MaxwellBuchanan, Jun 17 2010
  

       I think I used the word wrong, Max. I meant //delegation of multiple resources//.. Maybe.
daseva, Jun 17 2010
  

       perhaps it was the multiplication of mitigated resources? Or, in light of recent news, the re-resourcing of the multiplication of mitigated profits.
4whom, Jun 17 2010
  

       Basically the only thing that will clean this mess up is the multiplication of *micro* self-replicating organisms. My bet would be a good fungus. No doubt being put off by the current injection of lethal surfactants into the system. Let the earth deal with this one, she has done it before.
4whom, Jun 17 2010
  

       Tar pits, shale oil, bitumenous sands, all vestiges of old oil disasters. Every bit as devastating as the few drops spilled in the Gulf of Mexico. Just not everyone had a fucking mpeg-4 compression algorithm on their 2 megapixel mobile to document the enveloping mess that coated everything back then...
4whom, Jun 17 2010
  

       please to change all the petroleum spillage into rubber duckies.
FlyingToaster, Jun 18 2010
  

       For this idea I did consider yellow rubber ducks, the brave sailors of the seal that are sometimes used Oceanographers to understand the currents, and the more simplistic idea of creating bags from crude oil that you fill with (ahem) more crude oil.   
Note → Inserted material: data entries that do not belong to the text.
(** * SOFTHUB portfolio page: the animation set-up of [src/app/page.tsx]

    The page component [Portfolio] runs one effect at mount.  Inside a
    [gsap.context] it creates tweens, scroll triggers and DOM event
    listeners, and its clean-up calls [ctx.revert()].  This development
    embeds that effect over a small model of the DOM and of the part of
    the animation library's interface the effect calls. *)

From Stdlib Require Import List String Ascii Bool Arith PeanoNat ZArith QArith Qabs Qminmax Qround Lia Lqa.
Import ListNotations.

#[local] Set Warnings "-register-all".
#[local] Open Scope string_scope.
#[local] Open Scope list_scope.

(* ================================================================== *)
(** ** Results of JavaScript operations that can throw *)

Inductive JsError : Type :=
| TypeError (msg : string)
| SyntaxError (msg : string).

Inductive Result (A : Type) : Type :=
| Ok (a : A)
| Throw (e : JsError).
Arguments Ok {A} a.
Arguments Throw {A} e.

(* ================================================================== *)
(** ** The document tree *)

Module Dom.

(** An element: a unique handle, its tag, its class list, its own text
    and its element children, in document order. *)
Inductive Node : Type :=
| Element (uid : nat) (tagName : string) (classList : list string)
          (text : string) (childNodes : list Node).

Definition Elem := nat.

Definition uid (n : Node) : Elem :=
  match n with Element u _ _ _ _ => u end.
Definition tagName (n : Node) : string :=
  match n with Element _ t _ _ _ => t end.
Definition classList (n : Node) : list string :=
  match n with Element _ _ c _ _ => c end.
Definition children (n : Node) : list Node :=
  match n with Element _ _ _ _ k => k end.

(** [el.textContent]: the text of the element and of its descendants. *)
Fixpoint textContent (n : Node) : string :=
  match n with
  | Element _ _ _ t k => (t ++ String.concat "" (map textContent k))%string
  end.

(** The selectors the page uses: [".name"] and ["div:first-child"]. *)
Inductive Selector : Type :=
| ByClass (name : string)
| DivFirstChild.

Definition parseSelector (s : string) : option Selector :=
  if String.eqb s "div:first-child" then Some DivFirstChild
  else match s with
       | String "." rest => if String.eqb rest "" then None else Some (ByClass rest)
       | _ => None
       end.

Definition hasClass (c : string) (n : Node) : bool :=
  existsb (String.eqb c) (classList n).

(** [isFirst] tells whether the node is the first element child of its
    parent. *)
Definition selects (sel : Selector) (isFirst : bool) (n : Node) : bool :=
  match sel with
  | ByClass c => hasClass c n
  | DivFirstChild => isFirst && String.eqb (tagName n) "div"
  end.
(** * update-forks.js: the incremental blog generator, verified

    A shallow embedding of [scripts/update-forks.js] (the incremental
    generator with its batch cap and model rotation) and of the older
    single-pass variant of the same script, followed by the properties
    the specification states about them.

    Modelling conventions.
    - JavaScript strings are [string]s of 8-bit characters; [toLowerCase]
      folds the letters A-Z, which is what the engine does on the ASCII
      range.  [length] counts characters.
    - [null] and [undefined] are [None]; [x || d] is written with
      [str_or] / [default], following JavaScript truthiness (the empty
      string is falsy, every array and object is truthy).
    - Timestamps ([updated_at], [created_at]) are the millisecond values
      [new Date(...)] yields for them.
    - Module-level mutable state ([modelRateLimits], [currentModelIndex]),
      the file [forks.json] and the trace of outward effects are threaded
      explicitly through the run as a [ProcState].
    - The remote services are oracles collected in a [World]. *)

From Stdlib Require Import ZArith Ascii String Sorted.
From stdpp Require Import base option list gmap strings.

Local Open Scope Z_scope.
Local Open Scope nat_scope.

(** ** JavaScript string primitives *)

Module JS.

(** [s.startsWith(p)] *)
Fixpoint startsWith (s p : string) : bool :=
  match p, s with
  | EmptyString, _ => true
  | String _ _, EmptyString => false
  | String a p', String b s' => if Ascii.eqb a b then startsWith s' p' else false
  end.

(** [s.includes(p)]: [p] occurs in [s] as a contiguous substring. *)
Fixpoint includes (s p : string) : bool :=
  if startsWith s p then true
  else match s with
       | EmptyString => false
       | String _ s' => includes s' p
       end.

Fixpoint map (f : ascii → ascii) (s : string) : string :=
  match s with
  | EmptyString => EmptyString
  | String c s' => String (f c) (map f s')
  end.

Definition lower_char (c : ascii) : ascii :=
  let n := N_of_ascii c in
  if ((65 <=? n) && (n <=? 90))%N then ascii_of_N (n + 32) else c.

(** [s.toLowerCase()] *)
Definition toLowerCase (s : string) : string := map lower_char s.

(** [s.replace(/c/g, d)] for a single character [c] *)
Definition replaceAll (c d : ascii) (s : string) : string :=
  map (fun x => if Ascii.eqb x c then d else x) s.

(** truthiness of a string value that may be [null]/[undefined] *)
Definition truthy (o : option string) : bool :=
  match o with
  | Some (String _ _) => true
  | _ => false
  end.

(** [o || d] on strings *)
Definition str_or (o : option string) (d : string) : string :=
  match o with
  | Some (String c s) => String c s
  | _ => d
  end.

(** the character class [\s] on the ASCII range *)
Definition is_space (c : ascii) : bool :=
  let n := N_of_ascii c in
  ((n =? 32) || ((9 <=? n) && (n <=? 13)))%N.

(** [s.split(/\s+/).length]: one more than the number of maximal runs
    of white space. *)
Fixpoint space_runs (in_run : bool) (s : string) : nat :=
  match s with
  | EmptyString => 0
  | String c s' =>
      if is_space c
      then (if in_run then 0 else 1) + space_runs true s'
      else space_runs false s'
  end.

Definition split_ws_length (s : string) : nat := S (space_runs false s).

Definition nl : string := String (ascii_of_N 10) EmptyString.

End JS.

(** ** Data model *)

Inductive RepoType := fork_t | original_t.

Record Parent := { parent_name : string; parent_url : string; parent_stars : Z }.

(** A repository object as the hosting API returns it, with the fields
    the script adds ([_type]) or merges in ([topics], [parent]). *)
Module Repo.
Record t := {
  id : Z;
  name : string;
  description : option string;
  language : option string;
  stargazers_count : Z;
  forks_count : Z;
  fork : bool;
  archived : bool;
  html_url : string;
  url : string;
  created_at : Z;
  updated_at : Z;
  topics : option (list string);
  parent : option Parent;
  _type : option RepoType
}.
End Repo.

(** A record of the [forks] array of [forks.json]. *)
Module Fork.
Record t := {
  id : Z;
  name : string;
  displayName : string;
  description : string;
  summary : option string;
  url : string;
  language : option string;
  stars : Z;
  forks : Z;
  topics : list string;
  parent : option Parent;
  type : option RepoType;
  image : string;
  forkedAt : string;
  updatedAt : string;
  readTime : nat
}.
End Fork.

(** ** Quality predicate and fallback template *)

Definition badPhrases : list string :=
  [ (* Fallback phrases *)
    "demonstrates thoughtful software design";
    "caught my attention for its practical approach";
    "Worth investigating if you're working with";
    "patterns and implementations that could accelerate";
    (* AI-sounding phrases to regenerate *)
    "In the rapidly evolving";
    "In the world of";
    "In today's landscape";
    "is paramount";
    "aims to streamline";
    "comprehensive solution";
    "It's worth noting";
    "leveraging the power";
    "game-changer";
    "cutting-edge" ].

Definition hasBadPhrase (article : string) : bool :=
  existsb (fun phrase => JS.includes (JS.toLowerCase article) (JS.toLowerCase phrase))
          badPhrases.

(** [isFallbackArticle(article)]: does the article need regeneration? *)
Definition isFallbackArticle (article : option string) : bool :=
  match article with
  | None => true
  | Some a =>
      if negb (JS.truthy (Some a)) || (String.length a <? 400) then true
      else hasBadPhrase a
  end.

Definition displayNameOf (name : string) : string :=
  JS.replaceAll "_" " " (JS.replaceAll "-" " " name).

Definition fallback_long (desc lang : string) : string :=
  desc +:+ JS.nl +:+ JS.nl +:+ "This " +:+ lang +:+
  " project caught my attention for its practical approach to solving real developer problems. The codebase offers patterns worth studying for anyone working in this space.".

Definition fallback_short (name lang : string) : string :=
  name +:+ " is a " +:+ lang +:+
  " project that demonstrates thoughtful software design. While exploring the codebase, I found patterns and implementations that could accelerate similar projects. Worth investigating if you're working with " +:+
  lang +:+ " or interested in clean, maintainable code architecture.".

(** [generateFallbackSummary(repo)] of the incremental generator. *)
Definition generateFallbackSummary (repo : Repo.t) : string :=
  let desc := JS.str_or (Repo.description repo) "" in
  let lang := JS.str_or (Repo.language repo) "various technologies" in
  let name := displayNameOf (Repo.name repo) in
  if 100 <? String.length desc then fallback_long desc lang
  else fallback_short name lang.

(** ** Configuration *)

Record Config := {
  username : string;
  reposToShow : nat;
  batchSize : nat;
  apiDelay : nat;
  endpoint : string;
  available : list string;
  maxTokens : nat
}.

(** The [CONFIG] object of the incremental generator ([temperature], a
    float passed through to the request body, is left out). *)
Definition CONFIG : Config := {|
  username := "moses-y";
  reposToShow := 999;
  batchSize := 50;
  apiDelay := 3000;
  endpoint := "https://models.inference.ai.azure.com/chat/completions";
  available := ["gpt-4o"; "gpt-4o-mini"; "gpt-4.1"];
  maxTokens := 2000
|}.

(** ** The outside world *)

(** Answer of the hosting API to one page request of [fetchRepos]. *)
Inductive PageResponse :=
| PageUnreachable
| PageHttp (status : Z) (repos : list Repo.t).

(** Body of the repository-detail endpoint, as far as the script reads it. *)
Record RepoData := {
  data_topics : option (list string);
  data_parent : option Parent
}.

Record TreeEntry := { entry_type : string; entry_path : string }.

(** What one call to the completion endpoint is made of: the model name
    and the values the prompt is built from. *)
Record Request := {
  req_model : string;
  req_repo : Repo.t;
  req_readme : option string;
  req_fileTree : list string
}.

(** Answer of the completion endpoint: [fetch] rejects, or a response
    with a status, the text of an error body, and the value of
    [data.choices?.[0]?.message?.content?.trim()] of a success body
    ([None] also stands for a body that is not JSON: both end in [null]).
    Reading the body of a response that has arrived is taken to succeed. *)
Inductive Response :=
| Unreachable
| Http (status : Z) (errorText : string) (content : option string).

Definition response_ok (status : Z) : bool :=
  ((200 <=? status) && (status <=? 299))%Z.

Record Progress := {
  aiGenerated : nat;
  fallback : nat;
  pending : nat;
  complete : bool
}.

Record FeedDocument := {
  lastUpdated : string;
  generatedWith : string;
  totalRepos : nat;
  progress : Progress;
  forks : list Fork.t
}.

(** The file [forks.json]: missing, not parseable as JSON, or a parsed
    document (a document without a [forks] array reads as one with [[]]). *)
Inductive File :=
| NoFile
| Unparsable
| Json (data : FeedDocument).

Record World := {
  GITHUB_TOKEN : option string;
  (** answers of the repository list endpoint to page 1, 2, ...; a request
      past the end of the list gets an empty page *)
  listPages : list PageResponse;
  (** [None]: the request failed or was not answered with success *)
  repoDetails : Repo.t → option RepoData;
  readmeText : Repo.t → option string;
  gitTree : Repo.t → option (list TreeEntry);
  (** answer to the n-th completion call of the run (from 0) *)
  completion : nat → Request → Response;
  (** [toLocaleDateString('en-US', ...)] of a timestamp, and the value
      [new Date(s)] has for such a string *)
  formatDate : Z → string;
  dateValue : string → Z;
  (** [new Date().toISOString()] at the end of the run *)
  nowISO : string
}.

(** ** Process state and effects *)

Inductive Event :=
| CompletionCall (req : Request)
| FileWrite (doc : FeedDocument).

Record ProcState := {
  forks_json : File;
  modelRateLimits : gmap string bool;
  currentModelIndex : nat;
  trace : list Event
}.

(** A fresh process started next to the given [forks.json]. *)
Definition start (file : File) : ProcState := {|
  forks_json := file;
  modelRateLimits := ∅;
  currentModelIndex := 0;
  trace := []
|}.

Definition set_currentModelIndex (i : nat) (st : ProcState) : ProcState := {|
  forks_json := forks_json st;
  modelRateLimits := modelRateLimits st;
  currentModelIndex := i;
  trace := trace st
|}.

(** [modelRateLimits[model] = true] *)
Definition markRateLimited (model : string) (st : ProcState) : ProcState := {|
  forks_json := forks_json st;
  modelRateLimits := <[model := true]> (modelRateLimits st);
  currentModelIndex := currentModelIndex st;
  trace := trace st
|}.

Definition emit (e : Event) (st : ProcState) : ProcState := {|
  forks_json := forks_json st;
  modelRateLimits := modelRateLimits st;
  currentModelIndex := currentModelIndex st;
  trace := trace st ++ [e]
|}.

(** [fs.writeFileSync('forks.json', JSON.stringify(output, null, 2))] *)
Definition writeFileSync (output : FeedDocument) (st : ProcState) : ProcState := {|
  forks_json := Json output;
  modelRateLimits := modelRateLimits st;
  currentModelIndex := currentModelIndex st;
  trace := trace st ++ [FileWrite output]
|}.

Definition is_completion (e : Event) : bool :=
  match e with CompletionCall _ => true | FileWrite _ => false end.

Definition is_write (e : Event) : bool :=
  match e with FileWrite _ => true | CompletionCall _ => false end.

Definition completionCalls (st : ProcState) : nat :=
  length (filter (fun e => is_completion e = true) (trace st)).

Definition fileWrites (st : ProcState) : nat :=
  length (filter (fun e => is_write e = true) (trace st)).

(** ** Model rotation *)

(** [!modelRateLimits[model]] is false *)
Definition rateLimited (limits : gmap string bool) (model : string) : bool :=
  match limits !! model with
  | Some true => true
  | _ => false
  end.

(** The [for] loop of [getNextModel] from index [i] on, with [steps]
    iterations left; returns the model and the new [currentModelIndex]. *)
Fixpoint getNextModel_loop (models : list string) (limits : gmap string bool)
    (cur i steps : nat) : option (string * nat) :=
  match steps with
  | 0 => None
  | S steps' =>
      match models !! ((cur + i) mod length models) with
      | Some model =>
          if negb (rateLimited limits model)
          then Some (model, (cur + i + 1) mod length models)
          else getNextModel_loop models limits cur (S i) steps'
      | None => None (* the index is reduced modulo the length: not reached *)
      end
  end.

Definition getNextModel (cfg : Config) (st : ProcState) : option string * ProcState :=
  match getNextModel_loop (available cfg) (modelRateLimits st)
          (currentModelIndex st) 0 (length (available cfg)) with
  | Some (model, next) => (Some model, set_currentModelIndex next st)
  | None => (None, st) (* All models rate limited *)
  end.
       However a plastic ship making itself was much more recursive and rode the fine line between plausible and implausible, with enough flaws to provoke thought.
Aristotle, Jun 19 2010
  

       I recall reading a book then watching the (old) movie where they had these microorganisms from outer space that consume plastic and organic materials, killing out a village, with a guard that has epilepsy seizures if she sees red lights blink, and finally the place is almost nuked or something like that... OK, looked it up and remembered: "Andromeda Strain."